[B]My picks:[/B] Pending AUDJPY Breakdown (short)
[B]Expertise:[/B] Combining Money Management and Technical Analysis
[B]Average Time Frame of Trades:[/B] 3 days - 1 week
Generally, there are to means for trading in current market conditions. On the one hand, you can take a passive approach and trade ranges while expecting false breaks and choppy price action. On the other, you can attempt to jump on breakouts and risk quick reversals if the market does not follow through. The former is more consistent, doesn’t require a market-wide move, yet levels can be difficult to put into a trade setup. On the other hand, the latter requires entry when the market is already moving and could open the door to wide stops should it be a false breakout. However, the latter has far greater profit potential. These were my considerations last week, when EURUSD looked to be entering the critical stages of a head and shoulders breakout. The world’s most liquid currency pair confirmed a close below a horizontal neckline; but after such an aggressive move into the break, this would end up loosing all momentum on the otherside of the barrier. A quick reversal would ultimately stop me out.
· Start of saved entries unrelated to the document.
(** * Position lifecycle engine of [bot.py]

    A shallow embedding of the trading thread of [bot.py]: the [positions]
    table, the exchange and Telegram helpers, [market_buy], [market_sell]
    and the body of [trading_loop], followed by the properties of the
    engine that the specification states.

    Conventions of the embedding.
    - A Python float or a SQLite REAL is read as the rational it denotes
      ([Q]); comparisons are exact, as they are on doubles, and a product
      or a difference of floats is rounded to the nearest double, ties to
      even ([round_double]).  Infinities and NaN are outside the model: the
      floats that come in are finite, and a result beyond the largest
      double stays a rational beyond it, which compares with every double
      as the infinity does.
    - Everything the thread reads from outside during one pass of
      [while True] is gathered in a record [env]: the HTTP answers, the
      clock, and the module globals that the webhook thread may rewrite
      ([bot_running], [BUY_USDT_AMOUNT], [TARGET_MULTIPLIER]).  A run of
      the loop is driven by a list of such records, one per pass.
    - Everything the thread does to the outside is appended to a [trace]:
      HTTP requests, Telegram messages and sleeps.
    - An uncaught Python exception is the result [Raise]; the state reached
      when it was raised is kept, as committed rows are. *)

From Stdlib Require Import List String Ascii Bool Arith ZArith QArith Qminmax
  Qabs Qpower Lia Lqa Floats.
Import ListNotations.

Local Open Scope list_scope.

(** ** Floats *)

(** [floor (log2 x)] for a rational [0 < x]: the exponent of the binade
    that holds [x]. *)
Definition floor_log2 (x : Q) : Z :=
  let e := (Z.log2 (Qnum x) - Z.log2 (Zpos (Qden x)))%Z in
  if Qle_bool (2 ^ e) x then e else (e - 1)%Z.

(** The integer nearest to [x], the even one of the two when [x] lies
    half way. *)
Definition round_half_even (x : Q) : Z :=
  let n := Qnum x in
  let d := Zpos (Qden x) in
  let k := (n / d)%Z in
  match (2 * (n mod d) ?= d)%Z with
  | Lt => k
  | Gt => (k + 1)%Z
  | Eq => if Z.even k then k else (k + 1)%Z
  end.

(** The doubles around [x] are spaced by [2 ^ ulp_exponent x]: 53
    significant bits, and below [2^-1022] the fixed spacing [2^-1074] of
    the subnormals. *)
Definition ulp_exponent (x : Q) : Z :=
  (Z.max (floor_log2 (Qabs x)) (-1022) - 52)%Z.

(** The double nearest to [x] (IEEE 754 binary64, round to nearest, ties
    to even). *)
Definition round_double (x : Q) : Q :=
  if Qeq_bool x 0 then 0
  else
    let q := ulp_exponent x in
    inject_Z (round_half_even (x / 2 ^ q)) * 2 ^ q.

(** [a * b] and [a - b] on floats. *)
Definition float_mul (a b : Q) : Q := round_double (a * b).
Definition float_sub (a b : Q) : Q := round_double (a - b).

Arguments round_double : simpl never.
Arguments float_mul : simpl never.
Arguments float_sub : simpl never.

(** The value of a primitive float of the kernel, which is a binary64 as
    Python's is; [None] for an infinity or a NaN. *)
Definition Q_of_float (f : float) : option Q :=
  match Prim2SF f with
  | S754_zero _ => Some 0
  | S754_finite s m e =>
      Some ((if s then -1 else 1) * inject_Z (Zpos m) * 2 ^ e)
  | S754_infinity _ | S754_nan => None
  end.

(** [opq], on the values of [a] and [b], gives the value of [op a b]. *)
Definition agrees (op : float -> float -> float) (opq : Q -> Q -> Q)
    (ab : float * float) : bool :=
  match Q_of_float (fst ab), Q_of_float (snd ab),
        Q_of_float (op (fst ab) (snd ab)) with
  | Some x, Some y, Some z => Qeq_bool (opq x y) z
  | _, _, _ => false
  end.

(** ** 1. CONFIG *)

Definition INTERVAL : string := "1m"%string.
Definition CANDLE_LIMIT : Z := 5.
Definition CHECK_INTERVAL : Z := 20.
Definition SELL_TIMEOUT : Q := inject_Z (7 * 60).
(** The literal [0.15] is the double nearest to 15/100. *)
Definition TRAIL_PERCENT : Q := round_double (15 # 100).

Arguments TRAIL_PERCENT : simpl never.

(** ** 2. DATABASE *)

(** One row of the table [positions]; [symbol] is its PRIMARY KEY. *)
Record position : Type := mkPosition {
  symbol : string;
  qty : Q;
  entry_price : Q;
  entry_time : Q;
  high_price : Q
}.

(** The table in rowid order, the order in which [SELECT *] returns it. *)
Definition table : Type := list position.

Definition has_symbol (s : string) (r : position) : bool :=
  String.eqb (symbol r) s.

(** [INSERT OR REPLACE INTO positions VALUES (...)]: the row holding the
    same key is removed and the new row gets a fresh rowid. *)
Definition INSERT_OR_REPLACE (r : position) (t : table) : table :=
  filter (fun x => negb (has_symbol (symbol r) x)) t ++ [r].

Definition set_high_price (p : Q) (r : position) : position :=
  mkPosition (symbol r) (qty r) (entry_price r) (entry_time r) p.

(** [UPDATE positions SET high_price=? WHERE symbol=?] *)
Definition UPDATE_high_price (p : Q) (s : string) (t : table) : table :=
  map (fun x => if has_symbol s x then set_high_price p x else x) t.

(** [DELETE FROM positions WHERE symbol=?] *)
Definition DELETE (s : string) (t : table) : table :=
  filter (fun x => negb (has_symbol s x)) t.

(** [SELECT * FROM positions] followed by [fetchall()] *)
Definition SELECT_all (t : table) : table := t.

(** The row [SELECT ... FROM positions WHERE symbol=?] finds, if any. *)
Definition SELECT_one (s : string) (t : table) : option position :=
  find (has_symbol s) t.

(** [SELECT qty FROM positions WHERE symbol=?] followed by [fetchone()] *)
Definition SELECT_qty (s : string) (t : table) : option Q :=
  option_map qty (SELECT_one s t).

(** The PRIMARY KEY constraint of the table. *)
Definition primary_key (t : table) : Prop := NoDup (map symbol t).

(** ** Requests, answers and the trace *)

Inductive reason : Type := TARGET | TRAIL | TIMEOUT.

Inductive get_request : Type :=
| exchangeInfo
| klines (s : string) (interval : string) (limit : Z)
| ticker_price (s : string).

Record symbol_info : Type := mkSymbolInfo {
  info_symbol : string;
  info_status : string
}.

(** Of a candle only [c[1]] (open) and [c[4]] (close) are read; both are
    the strings of the JSON body. *)
Record candle : Type := mkCandle {
  candle_open : string;
  candle_close : string
}.

(** The decoded bodies the three GET endpoints answer with. *)
Inductive json : Type :=
| ExchangeInfoBody (symbols : list symbol_info)
| KlinesBody (candles : list candle)
| TickerBody (price : Q).

Inductive order : Type :=
| MarketBuy (s : string) (quoteOrderQty : Q)
| MarketSell (s : string) (quantity : Q).

(** The decoded body of [POST /api/v3/order], with the three keys that
    [market_buy] looks at; each of them may be missing. *)
Record order_body : Type := mkOrderBody {
  orderId : option Z;
  executedQty : option Q;
  fills : option (list Q)
}.

Inductive exn : Type := TypeError | KeyError | IndexError | RequestException.

Inductive outcome (A : Type) : Type :=
| Returns (a : A)
| Throws (e : exn).
Arguments Returns {A} a.
Arguments Throws {A} e.

Inductive message : Type :=
| BotLive
| BuyFailed (s : string) (data : order_body)
| BuyExecuted (s : string) (q price : Q)
| SellExecuted (why : reason) (s : string) (data : order_body).

Inductive event : Type :=
| Get (r : get_request)
| Post (o : order)
| Telegram (text : message)
| Sleep (seconds : Z).

(** The two places where the thread reads [time.time()]. *)
Inductive clock_read : Type :=
| AtBuy (s : string)
| AtTimeoutCheck (s : string).

Record env : Type := mkEnv {
  bot_running : bool;
  BUY_USDT_AMOUNT : Q;
  TARGET_MULTIPLIER : Q;
  (** [None]: [requests.get], [raise_for_status] or [r.json()] raised. *)
  http_get : get_request -> option json;
  http_post : order -> outcome order_body;
  time_time : clock_read -> Q
}.

Record state : Type := mkState {
  positions : table;
  known : list string;
  trace : list event
}.

(** ** The monad of the thread: state and exceptions *)

Inductive result (A : Type) : Type :=
| Ok (a : A)
| Raise (e : exn).
Arguments Ok {A} a.
Arguments Raise {A} e.

Definition M (A : Type) : Type := state -> result A * state.

Definition ret {A} (a : A) : M A := fun st => (Ok a, st).

Definition raise {A} (e : exn) : M A := fun st => (Raise e, st).

Definition bind {A B} (c : M A) (k : A -> M B) : M B :=
  fun st =>
    match c st with
    | (Ok a, st') => k a st'
    | (Raise e, st') => (Raise e, st')
    end.

Declare Scope monad_scope.
Delimit Scope monad_scope with monad.
Notation "x <- c ;; k" := (bind c (fun x => k))
  (at level 61, c at next level, right associativity) : monad_scope.
Notation "c ;; k" := (bind c (fun _ => k))
  (at level 61, right associativity) : monad_scope.
Local Open Scope monad_scope.

Fixpoint for_each {A} (body : A -> M unit) (l : list A) : M unit :=
  match l with
  | [] => ret tt
  | x :: l' => body x ;; for_each body l'
  end.
Lemma constants_in_data_add_globals names s :
  constants_in_data s →
  constants_in_data (foldl (fun s name => snd (add_global name s)) s names).
Proof.
  revert s. induction names as [| name names IH]; intros s Hs; simpl; [exact Hs |].
  apply IH. intros n r Hc. simpl in Hc. destruct (Hs n r Hc) as [H0 Hd].
  split; [exact H0 |]. simpl. apply lookup_app_l_Some. exact Hd.
Qed.

Lemma constants_in_data_declare body s :
  constants_in_data s → constants_in_data (declare_globals body s).
Proof.
  revert s. induction body as [| node body IH]; intros s Hs; simpl; [exact Hs |].
  destruct node; try (apply IH; exact Hs).
  apply IH, constants_in_data_add_globals, Hs.
Qed.

Lemma constants_in_data_emit_expr e s r s' :
  emit_expr e s = Ok (r, s') → constants_in_data s → constants_in_data s'.
Proof.
  revert s r s'. induction e as [l IHl op rr IHr | n | id | | |];
    intros s r s' H Hs; simpl in H; try discriminate.
  - bind_case H. destruct a as [lhs s1]. bind_case H. destruct a as [rhs s2].
    bind_case H. injection H as <- <-.
    apply (IHl _ _ _ E) in Hs. apply (IHr _ _ _ E0) in Hs. exact Hs.
  - destruct (constants s !! n) as [r0 |] eqn:Hc.
    + injection H as <- <-. exact Hs.
    + injection H as <- <-. intros m q Hm. simpl in *.
      apply lookup_insert_Some in Hm as [[-> <-] | [Hne Hm]].
      * split; [lia |]. rewrite Nat2Z.id.
        rewrite lookup_app_r by lia. rewrite Nat.sub_diag. reflexivity.
      * destruct (Hs m q Hm) as [H0 Hd]. split; [exact H0 |].
        apply lookup_app_l_Some. exact Hd.
  - destruct (names s !! id); [| discriminate]. injection H as <- <-. exact Hs.
Qed.

Lemma constants_in_data_bind_targets targets output s s' :
  bind_targets targets output s = Ok s' →
  constants_in_data s → constants_in_data s'.
Proof.
  revert s. induction targets as [| target targets IH]; intros s H Hs; simpl in H.
  - injection H as <-. exact Hs.
  - destruct target; try discriminate. eapply IH; [exact H |]. exact Hs.
Qed.
(** * AI music composer: style catalog, audio post-processing, generation
      adapter and library store

    A shallow embedding of [music_styles.py], [audio_processor.py],
    [music_generator.py] and [export_manager.py], with the properties of
    the specification stated over it.

    Conventions of the embedding.
    - Python strings are [string]; a [dict] used as a table is a [gmap].
    - Amplitudes are exact rationals ([Q]): the arithmetic of the code
      (one division by the peak, one multiplication by a ramp) is modelled
      without rounding.
    - Code that may raise returns [res]; a [try]/[except Exception] block
      is [catch].  The exceptions are those that [except Exception]
      catches.  Code that touches the disk threads a [world].
    - A library record is the dict that [save_music_file] builds, with
      the keys that [app.py] adds; a sidecar that is not an array of such
      records is a file on which reading raises. *)

From Stdlib Require Import ZArith QArith Qabs List Ascii String Permutation Sorted.
From stdpp Require Import base gmap strings list.

Local Open Scope string_scope.
Local Open Scope list_scope.
Local Open Scope Z_scope.

(** ** Exceptions and results *)

(** A Python exception, with the text that [str(e)] gives. *)
Inductive exn : Type :=
| ValueError (msg : string)
| IndexError (msg : string)
| OSError (msg : string)
| JSONDecodeError (msg : string)
| RuntimeError (msg : string).

Definition str_exn (e : exn) : string :=
  match e with
  | ValueError m | IndexError m | OSError m | JSONDecodeError m
  | RuntimeError m => m
  end.
(** * go-aws-enumerator: the report driver of [main.go]

    A shallow embedding of the program's single source file.  The
    driver talks to three things: the IAM client, standard input and
    standard output.  Every run is recorded as a list of events (text
    written, tokens read, client calls and whether they succeeded), so
    that properties of the report can be stated on the trace of
    [main]. *)

From Stdlib Require Import String Ascii List ZArith NArith Lia Bool.
Import ListNotations.
Open Scope string_scope.

(** ** Characters that cannot be written inside a string literal *)

Definition TAB : string := String (ascii_of_nat 9) "".
Definition LF : string := String (ascii_of_nat 10) "".

(** ** The percent-decoding step *)

Module url.

Definition byte_val (c : ascii) : Z := Z.of_N (N_of_ascii c).
Definition to_byte (z : Z) : ascii := ascii_of_N (Z.to_N (z mod 256)).

Definition between (lo hi c : ascii) : bool :=
  ((byte_val lo <=? byte_val c) && (byte_val c <=? byte_val hi))%Z.

Definition ishex (c : ascii) : bool :=
  between "0" "9" c || between "a" "f" c || between "A" "F" c.

Definition unhex (c : ascii) : Z :=
  if between "0" "9" c then byte_val c - byte_val "0"
  else if between "a" "f" c then byte_val c - byte_val "a" + 10
  else if between "A" "F" c then byte_val c - byte_val "A" + 10
  else 0.

(** The error value: the offending (at most three byte) escape. *)
Definition EscapeError := string.

Definition take3 (s : string) : string := substring 0 3 s.

(** First loop of the decoder: count the escapes, check that each
    is followed by two hexadecimal digits, and remember whether a
    plus sign was seen.  [n] and [hasPlus] are the loop's
    variables. *)
Fixpoint scan (s : string) (n : nat) (hasPlus : bool)
  : EscapeError + (nat * bool) :=
  match s with
  | EmptyString => inr (n, hasPlus)
  | String c rest =>
      if Ascii.eqb c "%" then
        match rest with
        | String a (String b rest') =>
            if ishex a && ishex b then scan rest' (S n) hasPlus
            else inl (take3 s)
        | _ => inl (take3 s)
        end
      else if Ascii.eqb c "+" then scan rest n true
      else scan rest n hasPlus
  end.

(** Second loop: build the decoded text.  It runs only on a text the
    first loop accepted, where every percent sign has its two digits;
    the other case of the inner match is never reached. *)
Fixpoint build (s : string) : string :=
  match s with
  | EmptyString => EmptyString
  | String c rest =>
      if Ascii.eqb c "%" then
        match rest with
        | String a (String b rest') =>
            String (to_byte (Z.lor (Z.shiftl (unhex a) 4 mod 256) (unhex b)))
                   (build rest')
        | _ => EmptyString
        end
      else if Ascii.eqb c "+" then String " " (build rest)
      else String c (build rest)
  end.

(** Modelled from the spec: the percent-decoding of the policy
    document, [url.QueryUnescape] at main.go:151.  The function
    belongs to Go's net/url package and is not part of the
    repository; it is written here after that package's decoder in
    query-component mode: every [%XY] becomes the byte with
    hexadecimal value XY, every plus sign becomes a space, and a
    percent sign that is not followed by two hexadecimal digits is an
    error. *)
Definition QueryUnescape (s : string) : EscapeError + string :=
  match scan s 0 false with
  | inl e => inl e
  | inr (n, hasPlus) =>
      if Nat.eqb n 0 && negb hasPlus then inr s else inr (build s)
  end.

Definition upperhex (z : Z) : ascii :=
  match get (Z.to_nat z) "0123456789ABCDEF" with
  | Some c => c
  | None => "0"%char
  end.

(** The three bytes that stand for an escaped byte. *)
Definition pct (c : ascii) (tail : string) : string :=
  String "%" (String (upperhex (Z.shiftr (byte_val c) 4))
             (String (upperhex (Z.land (byte_val c) 15)) tail)).

(** Unreserved characters of RFC 3986, section 2.3. *)
Definition unreserved (c : ascii) : bool :=
  between "a" "z" c || between "A" "Z" c || between "0" "9" c
  || Ascii.eqb c "-" || Ascii.eqb c "_" || Ascii.eqb c "."
  || Ascii.eqb c "~".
This week, I have to make the same decision: passive or aggressive. Considering the reveals last week, it would seem better to go for the former; but each week is a new week and each trade a new trade. This time around, I see the yen and dollar crosses positioning for a reversal in favor of these safe haven currencies. Considering this is taking place across the board, a genuine funamdental shift can carry greater clout and bigger moves. There are many opportunities out there; but AUDJPY seems to have the better setup. Once again, we have a head-and-shoulders formation, a notable Fib and long-term rising trendline falling around 75. A confirmed move below this level will be considered entry for me. However, I will be critical of a move that occurs today (as we have already seen an aggressive decline through the day). A conservative stop would be set above Friday’s high; but we can develop a smaller one through short-term technicals. There is plenty of unencumbered running room for targets to the downside. The first target will equal risk and the second will be set above the April 28th swing low around 68.25.